A Dog Named Sex
A Dog Named Sex
My pooch is not named Rover, Fluffy, Spot or Rex.
I wanted something different, so I named my puppy, Sex.
To renew my doggie’s license. I went down to City Hall.
“I’d like a license for Sex”, I said. He said, “Wouldn’t we all?”
“You must not have understood, I need it for my mutt.”
“I really don’t care how she looks, if she’s ugly, fine or what.”
“But Sir, I must tell you, I’ve had Sex since I was four!”
You are no more than a braggart”, and he showed me out the door.
Newly married, we brought our pet along for the honeymoon.
I told the clerk, “A place for us and for Sex, a special room.”
“Every room has a place for sex. Every room has a bed.”
“But Sex keeps me up at night.” “It keeps me up, too”, he said.
At our divorce the court gave all my possessions to the wife
I protested, “Please Your Honor, I had Sex before my married life!”

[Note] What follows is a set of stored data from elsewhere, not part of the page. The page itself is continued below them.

Record IntelIndicator := mkIndicator {
  indicator : jsstr; kind : Kind; provider : string; confidence : Q; threatType : jsstr;
  firstSeen : jsstr; lastSeen : jsstr; score : Q; ttl : Z; geo : option Geo }.

Record Enforcement := mkEnforcement { reason : jsstr; expiresAt : Z; committedAt : Z }.

Record Source := mkSource { s_name : string; s_url : string; s_kind : Kind }.

Definition SOURCE_WEIGHTS : list (string * Z) :=
  [("Abuse.ch", 95); ("MalwareBazaar", 98); ("URLhaus", 95); ("GreenSnow", 90); ("TorExitNodes", 80); ("CISA_KEV", 99);
   ("Spamhaus", 98); ("FireHOL_L1", 85); ("FireHOL_L2", 60); ("AlienVault", 50); ("EmergingThreats", 80); ("OpenPhish", 90);
   ("BinaryDefense", 85); ("TalosIntelligence", 90)]%string.

Definition weightOf (name : string) : Z := default 50 (snd <$> List.find (fun e => bool_decide (e.1 = name)) SOURCE_WEIGHTS).

Definition sources : list Source :=
  [mkSource "Abuse.ch" "https://feodotracker.abuse.ch/downloads/ipblocklist.csv" IP;
   mkSource "MalwareBazaar" "https://bazaar.abuse.ch/export/csv/recent/" HASH;
   mkSource "URLhaus" "https://urlhaus.abuse.ch/downloads/csv_recent/" URL;
   mkSource "GreenSnow" "https://blocklist.greensnow.co/greensnow.txt" IP;
   mkSource "TorExitNodes" "https://check.torproject.org/torbulkexitlist" IP;
   mkSource "BinaryDefense" "https://www.binarydefense.com/banlist.txt" IP;
   mkSource "OpenPhish" "https://openphish.com/feed.txt" URL;
   mkSource "EmergingThreats" "https://rules.emergingthreats.net/fwrules/emerging-Block-IPs.txt" IP;
   mkSource "TalosIntelligence" "https://www.talosintelligence.com/documents/ip-blacklist" IP;
   mkSource "FireHOL_L1" "https://raw.githubusercontent.com/firehol/blocklist-ipsets/master/firehol_level1.netset" IP;
   mkSource "FireHOL_L2" "https://raw.githubusercontent.com/firehol/blocklist-ipsets/master/firehol_level2.netset" IP;
   mkSource "AlienVault" "https://reputation.alienvault.com/reputation.data" IP;
   mkSource "Spamhaus" "https://www.spamhaus.org/drop/drop.txt" IP].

The judge then said that he did, too. “It’s not a real big crime”
“But Sir, before we tied the knot, I had Sex all the time”
The judge said that I could still have sex, so I took my hound and ran.
My wife then said that she’d miss Sex, so I stayed a married man.
Last night Sex ran off again as we walked around the block.
A cop pulled up and asked me if I knew it was three o’clock.
I told him that I was looking for Sex and he took me straight to jail.
Now I’m waiting for my trial to come and can’t get out on bail.
…if I ever get another dog, I think I’ll name him,
“Whoopie” or “Boom-Boom!” Anything but Sex!